▸ Work required
Using the listing below, copy exactly the lines from the one containing "intros Hs _." to the one containing "Reservations j' = omit_empty (Reservations retry_journal0)", both lines included, and no others.

————

(* ===== verification/ProviderRetryFacts.v ===== *)
(** * Provider-create retries: their promises *)

From S2P Require Import Prelude StateFile GoText Domain Tenant QueueIntent QueueOps QueueReader ProviderRetry.

Local Open Scope Z_scope.
Local Open Scope go_scope.

(** ** Keys *)

Lemma Cut_split sep s before after : Cut sep s = Some (before, after) → s = before +:+ sep +:+ after.
Proof.
  revert before; induction s as [|c s IH]; intros before; cbn [Cut].
  - destruct (String.prefix sep "") eqn:Hp; [|done]. intros [= <- <-]. by apply prefix_split in Hp.
  - destruct (String.prefix sep (String c s)) eqn:Hp; [intros [= <- <-]; by apply prefix_split in Hp|].
    destruct (Cut sep s) as [[b a]|]; [|done]. intros [= <- <-]. rewrite (IH b) at 1 by done. done.
Qed.

(** The key of a concrete job is longer than the key of its domain. *)
Lemma parseExactJobKey_spec key jobID entity n :
  parseExactJobKey key = Ok (jobID, entity, n) →
  ∃ domain, key = domain +:+ ":job:" +:+ jobID ∧ parseScaleSetDomainKey domain = Ok (entity, n) ∧ domain ≠ key.
Proof.
  unfold parseExactJobKey. destruct (Cut ":job:" key) as [[domain j]|] eqn:Hc; [|done]. apply Cut_split in Hc.
  intros H. apply bind_Ok in H as ([] & _ & H). apply bind_Ok in H as ([e m] & Hp & H). apply Ok_inj in H. simplify_eq/=.
  exists domain. split_and!; try done. intros Heq. apply (f_equal String.length) in Heq. rewrite !length_app_string in Heq. simpl in Heq. lia.
Qed.

Lemma parse_digits_pretty x s : parse_digits (pretty_N_go x s) 0 = parse_digits s (Z.of_N x).
Proof.
  revert s. induction (N.lt_wf_0 x) as [x _ IH]; intros s. destruct (decide (x = 0%N)) as [->|Hx]; [by rewrite pretty_N_go_0|].
  rewrite pretty_N_go_step by lia. rewrite IH by (apply N.div_lt; lia).
  assert (digit (pretty_N_char (x `mod` 10)) = Some (Z.of_N (x `mod` 10))) as Hd.
  { pose proof (N.mod_lt x 10 ltac:(lia)) as Hlt. revert Hlt. generalize (x `mod` 10)%N. intros d Hd.
    assert (d ∈ [0; 1; 2; 3; 4; 5; 6; 7; 8; 9]%N) as Hin by (rewrite !elem_of_cons; lia).
    repeat (apply elem_of_cons in Hin as [->|Hin]; [done|]). by apply not_elem_of_nil in Hin. }
  cbn [parse_digits]. rewrite Hd. cbn [mbind option_bind]. f_equal. rewrite N2Z.inj_div, N2Z.inj_mod. pose proof (Z.div_mod (Z.of_N x) 10). lia.
Qed.

Lemma pretty_nonempty (n : N) : pretty n ≠ "".
Proof.
  unfold pretty, pretty_N. case_decide as Hz; [done|]. intros H. pose proof (parse_digits_pretty n "") as Hp. rewrite H in Hp. simpl in Hp.
  injection Hp as Hp. lia.
Qed.

Lemma pretty_of_nat k : pretty (Z.of_nat k) = pretty (N.of_nat k).
Proof. by destruct k. Qed.

(** Printed numbers read back. *)
Lemma parse_pretty n : 0 ≤ n → parse_digits (pretty n) 0 = Some n.
Proof.
  intros Hn. destruct (Z_of_nat_complete n) as [k ->]; [lia|]. rewrite pretty_of_nat. unfold pretty, pretty_N.
  case_decide as Hk; [destruct k; [done|lia]|]. rewrite parse_digits_pretty. simpl. f_equal. lia.
Qed.

Lemma pretty_nonneg_nonempty n : 0 ≤ n → pretty n ≠ "".
Proof. intros Hn. destruct (Z_of_nat_complete n) as [k ->]; [lia|]. rewrite pretty_of_nat. apply pretty_nonempty. Qed.

Lemma ParseUint32_pretty n : 0 ≤ n < 2 ^ 32 → ParseUint32 (pretty n) = Some n.
Proof.
  intros Hn. unfold ParseUint32. rewrite bool_decide_eq_false_2 by (apply pretty_nonneg_nonempty; lia). rewrite parse_pretty by lia.
  cbn [mbind option_bind]. destruct (Z.ltb_spec n (2 ^ 32)); [done|lia].
Qed.

Lemma split_byte_app c a b : contains_byte c a = false → split_byte c (a +:+ String c b) = a :: split_byte c b.
Proof.
  induction a as [|x a IH]; intros H; [by simpl; rewrite bool_decide_eq_true_2|]. simpl in H. bool_hyps.
  change (String x a +:+ String c b) with (String x (a +:+ String c b)). cbn [split_byte].
  rewrite bool_decide_eq_false_2 by done. by rewrite IH.
Qed.

Lemma split_byte_last c a : contains_byte c a = false → split_byte c a = [a].
Proof. induction a as [|x a IH]; intros H; [done|]. simpl in *. bool_hyps. rewrite bool_decide_eq_false_2 by done. by rewrite IH. Qed.

(** The key the terminal failure domain of a scale set is stored under. *)
Definition domain_key (entity : string) (scaleSetID : Z) : string := "scale-set:" +:+ entity +:+ ":" +:+ pretty scaleSetID.

(** ** Recovery *)

Lemma recoverTerminalRecord_spec env key entityID scaleSetID errorClass expected attempts prove apply_ file file' res :
  recoverTerminalRecord env key entityID scaleSetID errorClass expected attempts prove apply_ file = (file', res) →
  file' = file ∨
  apply_ = true ∧ ∃ j records r, readRetryJournal file = Ok (j, records) ∧ records !! key = Some r ∧
    terminal_circuit key attempts errorClass r = true ∧ Retry_UpdatedAt r = expected ∧
    minimumTerminalRecoveryAge ≤ Sub (recovery_now env) expected ∧ prove (recovery_now env) = Ok tt ∧
    file' = Present (Ok (retry_encoded_size env (without key (recovery_now env) j records), without key (recovery_now env) j records)).
Proof.
  unfold recoverTerminalRecord. cbv zeta. destruct (access_lock _) as [[]|]; [|intros [= <- _]; by left]. cbn [mbind result_bind].
  destruct (readRetryJournal file) as [[j records]|]; [|intros [= <- _]; by left]. cbn [mbind result_bind].
  destruct (records !! key) as [r|] eqn:Hr; [|intros [= <- _]; by left].
  destruct (terminal_circuit key attempts errorClass r) eqn:Ht; [|intros [= <- _]; by left]. cbn [negb fail_if mbind result_bind].
  destruct (Retry_UpdatedAt r =? expected) eqn:Hu; [|intros [= <- _]; by left]. cbn [negb fail_if mbind result_bind].
  destruct (_ <? minimumTerminalRecoveryAge) eqn:Ha; [intros [= <- _]; by left|]. cbn [fail_if mbind result_bind].
  destruct (prove (recovery_now env)) as [[]|] eqn:Hp; [|intros [= <- _]; by left]. cbn [mbind result_bind].
  destruct apply_; cbn [negb]; [|intros [= <- _]; by left].
  destruct (publish _ _ _) as [f w] eqn:Hpub. intros [= <- _]. apply publish_cases in Hpub as [[->| ->] _]; [by left|right].
  split; [done|]. exists j, records, r. apply Z.eqb_eq in Hu. subst expected. split_and!; try done. lia.
Qed.

(** ** Claims *)

(** Recovering one job's terminal circuit removes exactly that record: the file is
    unchanged or, when applied, the record of the key is gone and every other record
    is as it was, in particular the circuit of the whole scale set; reservations are
    written as they were, with an empty map left out.
    The record was the terminal circuit of the requested class after three
    attempts, unchanged since the expected time and at least a minute old, and the
    queue journal held an unexpired intent of the job that had not started. *)
Theorem RecoverExactJobTerminal_exact (env : RecoveryEnv) (queue : QueueFile) (key entityID : string) (scaleSetID : Z) (errorClass : string)
    (expected : Time) (apply_ : bool) (file : StateFile (Z * journal)) (j : journal) (records : gmap string retry_record) :
  readRetryJournal file = Ok (j, records) →
  let file' := (RecoverExactJobTerminal env queue key entityID scaleSetID errorClass expected apply_ file).1 in
  file' = file ∨
  apply_ = true ∧ ∃ r jobID domain j',
    file' = Present (Ok (retry_encoded_size env j', j')) ∧ Records j' = Some (delete key records) ∧ Reservations j' = omit_empty (Reservations j) ∧
    records !! key = Some r ∧ terminal_circuit key 3 errorClass r = true ∧ Retry_UpdatedAt r = expected ∧
    Minute ≤ Sub (recovery_now env) expected ∧ requireActiveQueueJob queue jobID (recovery_now env) = Ok tt ∧
    key = domain +:+ ":job:" +:+ jobID ∧ parseScaleSetDomainKey domain = Ok (entityID, scaleSetID) ∧
    delete key records !! domain = records !! domain.
Proof.
  intros Hread file'. subst file'. unfold RecoverExactJobTerminal. cbv zeta.
  destruct (parseExactJobKey key) as [[[jobID entity] n]|] eqn:Hk; [|by left]. apply parseExactJobKey_spec in Hk as (domain & Hkey & Hp & Hne).
  destruct (_ || IsZero expected) eqn:Hg; [by left|].
  destruct (recoverTerminalRecord _ _ _ _ _ _ _ _ _ _) as [file' res] eqn:Hrec.
  apply recoverTerminalRecord_spec in Hrec as [->|(-> & j0 & records0 & r & Hread' & Hr & Ht & Hu & Ha & Hprove & ->)]; [by left|].
  right. rewrite Hread in Hread'. simplify_eq. bool_hyps. apply Z.eqb_eq in H2. subst.
  split; [done|]. exists r, jobID, domain. eexists. split_and!; try done. by rewrite lookup_delete_ne.
Qed.

(** Scale-set domain keys round trip: the key of any entity without a colon and any
    32-bit scale-set number parses back to them. *)
Theorem domain_key_roundtrip (entity : string) (scaleSetID : Z) :
  contains_byte ":" entity = false → blank entity = false → 0 < scaleSetID < 2 ^ 32 →
  Z.of_nat (String.length (domain_key entity scaleSetID)) ≤ 256 →
  parseScaleSetDomainKey (domain_key entity scaleSetID) = Ok (entity, scaleSetID).
Proof.
  intros Hc Hb Hn Hl. unfold parseScaleSetDomainKey. rewrite (bool_decide_eq_false_2 (_ = "")) by done.
  destruct (256 <? Z.of_nat (String.length (domain_key entity scaleSetID))) eqn:Hlen; [lia|]. cbn [orb fail_if mbind result_bind].
  assert (split_byte ":" (domain_key entity scaleSetID) = ["scale-set"; entity; pretty scaleSetID]) as ->.
  { unfold domain_key. change ("scale-set:" +:+ ?x) with ("scale-set" +:+ String ":" x). rewrite split_byte_app by done.
    change (":" +:+ ?x) with (String ":" x). rewrite split_byte_app by done. by rewrite split_byte_last by apply pretty_Z_no_colon. }
  rewrite Hb, ParseUint32_pretty by lia. cbn [fail_if mbind result_bind].
  destruct (scaleSetID =? 0) eqn:?; [lia|done].
Qed.

(** ** Defects *)

(** The next retry delay depends on the order in which the records are walked:
    a delay below a second counts as no delay yet. *)
Theorem next_delay_depends_on_order :
  let now := 100 * Second in
  let r at_ := {| Retry_JobID := ""; Attempts := 1; LastErrorClass := "timeout"; Retry_UpdatedAt := now; NextAllowedAt := at_;
                  TerminalUntil := zero_time; ProbeOwner := ""; WakeReason := ""; Retry_ScaleSetName := ""; Retry_Owner := "" |} in
  let j := {| Retry_SchemaVersion := 1; Retry_Generation := 0; Retry_Journal_UpdatedAt := now; Records := Some ∅; Reservations := None |} in
  let soon := ("scale-set:e:1", r (now + 500000000)) in
  let later := ("scale-set:e:2", r (now + 10 * Second)) in
  NextRetryDelaySeconds (fold_left (inspect_record now) [soon; later] (inspect_start j ∅)) = 10 ∧
  NextRetryDelaySeconds (fold_left (inspect_record now) [later; soon] (inspect_start j ∅)) = 0.
Proof. vm_compute. done. Qed.

(** A queue journal between one and four mebibytes, which the coordinator reads,
    never proves a job active, so its circuit cannot be recovered. *)
Theorem large_queue_journal_refused (size perm : Z) (content : result QueueDocument) (j : queueIntentJournal) (jobID : string) (now : Time) :
  maximumQueueJournalBytes < size ≤ queueIntentMaxBytes → current_journal (QueueContent size perm content) = Ok j →
  ∃ e, requireActiveQueueJob (QueueContent size perm content) jobID now = Err e.
Proof.
  intros Hs _. unfold requireActiveQueueJob. destruct (maximumQueueJournalBytes <? size) eqn:?; [|lia]. rewrite orb_true_r. by eexists.
Qed.

(** ** A concrete circuit *)

Definition job_key0 : string := "scale-set:e-1:7:job:job-1".

Definition circuit0 : retry_record := {|
  Retry_JobID := job_key0; Attempts := 3; LastErrorClass := "timeout"; Retry_UpdatedAt := Hour; NextAllowedAt := Hour;
  TerminalUntil := 3 * Hour; ProbeOwner := ""; WakeReason := ""; Retry_ScaleSetName := "standard"; Retry_Owner := "example-org" |}.

Definition retry_journal0 : journal := {|
  Retry_SchemaVersion := 2; Retry_Generation := 4; Retry_Journal_UpdatedAt := Hour; Records := Some {[ job_key0 := circuit0 ]};
  Reservations := Some ∅ |}.

Definition retry_file0 : StateFile (Z * journal) := Present (Ok (700, retry_journal0)).

Definition recovery_env0 : RecoveryEnv := {| recovery_access := fault_free; recovery_now := 2 * Hour; retry_encoded_size := λ _, 300 |}.

Definition queue0 : QueueFile := QueueContent 900 384 (Ok {|
  Document_SchemaVersion := 6; Document_Generation := 1; Document_UpdatedAt := Hour;
  Document_Intents := Some {[ queueIntentKey 7 "job-1" := {|
    Key := queueIntentKey 7 "job-1"; ScaleSetID := 7; JobID := "job-1"; RunnerRequestID := 0; WorkflowRunID := 0; JobDisplayName := "";
    GitHubRunnerID := 0; ScaleSetName := "standard"; RunnerName := ""; Owner := "example-org"; Repository := "example-org";
    WorkflowRef := "ref"; EventName := "push"; QueueTime := Hour; FirstQueuedAt := Hour; State := queueStateAssigned; Priority := 1;
    StateEnteredAt := Hour; UpdatedAt := Hour; ExpiresAt := 3 * Hour |} ]};
  Document_Repositories := Some ∅; Document_TerminalJobs := Some ∅ |}).

Example recovery_applies :
  is_Ok (RecoverExactJobTerminal recovery_env0 queue0 job_key0 "e-1" 7 "timeout" Hour true retry_file0).2 = true.
Proof. vm_compute. reflexivity. Qed.

Lemma RecoverExactJobTerminal_exact_witness :
  let records : gmap string retry_record := {[ job_key0 := circuit0 ]} in
  let file' := (RecoverExactJobTerminal recovery_env0 queue0 job_key0 "e-1" 7 "timeout" Hour true retry_file0).1 in
  file' = retry_file0 ∨
  true = true ∧ ∃ r jobID domain j',
    file' = Present (Ok (retry_encoded_size recovery_env0 j', j')) ∧ Records j' = Some (delete job_key0 records) ∧
    Reservations j' = omit_empty (Reservations retry_journal0) ∧
    records !! job_key0 = Some r ∧ terminal_circuit job_key0 3 "timeout" r = true ∧ Retry_UpdatedAt r = Hour ∧
    Minute ≤ Sub (recovery_now recovery_env0) Hour ∧ requireActiveQueueJob queue0 jobID (recovery_now recovery_env0) = Ok tt ∧
    job_key0 = domain +:+ ":job:" +:+ jobID ∧ parseScaleSetDomainKey domain = Ok ("e-1", 7) ∧
    delete job_key0 records !! domain = records !! domain.
Proof.
  apply (RecoverExactJobTerminal_exact recovery_env0 queue0 job_key0 "e-1" 7 "timeout" Hour true retry_file0 retry_journal0 {[ job_key0 := circuit0 ]}).
  vm_compute. reflexivity.
Defined.

Lemma domain_key_roundtrip_witness : parseScaleSetDomainKey (domain_key "e-1" 7) = Ok ("e-1", 7).
Proof. apply (domain_key_roundtrip "e-1" 7); vm_compute; first [reflexivity|done|split; done]. Defined.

————

▸ Exercise solution
  intros Hs _. unfold requireActiveQueueJob. destruct (maximumQueueJournalBytes <? size) eqn:?; [|lia]. rewrite orb_true_r. by eexists.
Qed.

(** ** A concrete circuit *)

Definition job_key0 : string := "scale-set:e-1:7:job:job-1".

Definition circuit0 : retry_record := {|
  Retry_JobID := job_key0; Attempts := 3; LastErrorClass := "timeout"; Retry_UpdatedAt := Hour; NextAllowedAt := Hour;
  TerminalUntil := 3 * Hour; ProbeOwner := ""; WakeReason := ""; Retry_ScaleSetName := "standard"; Retry_Owner := "example-org" |}.

Definition retry_journal0 : journal := {|
  Retry_SchemaVersion := 2; Retry_Generation := 4; Retry_Journal_UpdatedAt := Hour; Records := Some {[ job_key0 := circuit0 ]};
  Reservations := Some ∅ |}.

Definition retry_file0 : StateFile (Z * journal) := Present (Ok (700, retry_journal0)).

Definition recovery_env0 : RecoveryEnv := {| recovery_access := fault_free; recovery_now := 2 * Hour; retry_encoded_size := λ _, 300 |}.

Definition queue0 : QueueFile := QueueContent 900 384 (Ok {|
  Document_SchemaVersion := 6; Document_Generation := 1; Document_UpdatedAt := Hour;
  Document_Intents := Some {[ queueIntentKey 7 "job-1" := {|
    Key := queueIntentKey 7 "job-1"; ScaleSetID := 7; JobID := "job-1"; RunnerRequestID := 0; WorkflowRunID := 0; JobDisplayName := "";
    GitHubRunnerID := 0; ScaleSetName := "standard"; RunnerName := ""; Owner := "example-org"; Repository := "example-org";
    WorkflowRef := "ref"; EventName := "push"; QueueTime := Hour; FirstQueuedAt := Hour; State := queueStateAssigned; Priority := 1;
    StateEnteredAt := Hour; UpdatedAt := Hour; ExpiresAt := 3 * Hour |} ]};
  Document_Repositories := Some ∅; Document_TerminalJobs := Some ∅ |}).

Example recovery_applies :
  is_Ok (RecoverExactJobTerminal recovery_env0 queue0 job_key0 "e-1" 7 "timeout" Hour true retry_file0).2 = true.
Proof. vm_compute. reflexivity. Qed.

Lemma RecoverExactJobTerminal_exact_witness :
  let records : gmap string retry_record := {[ job_key0 := circuit0 ]} in
  let file' := (RecoverExactJobTerminal recovery_env0 queue0 job_key0 "e-1" 7 "timeout" Hour true retry_file0).1 in
  file' = retry_file0 ∨
  true = true ∧ ∃ r jobID domain j',
    file' = Present (Ok (retry_encoded_size recovery_env0 j', j')) ∧ Records j' = Some (delete job_key0 records) ∧
    Reservations j' = omit_empty (Reservations retry_journal0) ∧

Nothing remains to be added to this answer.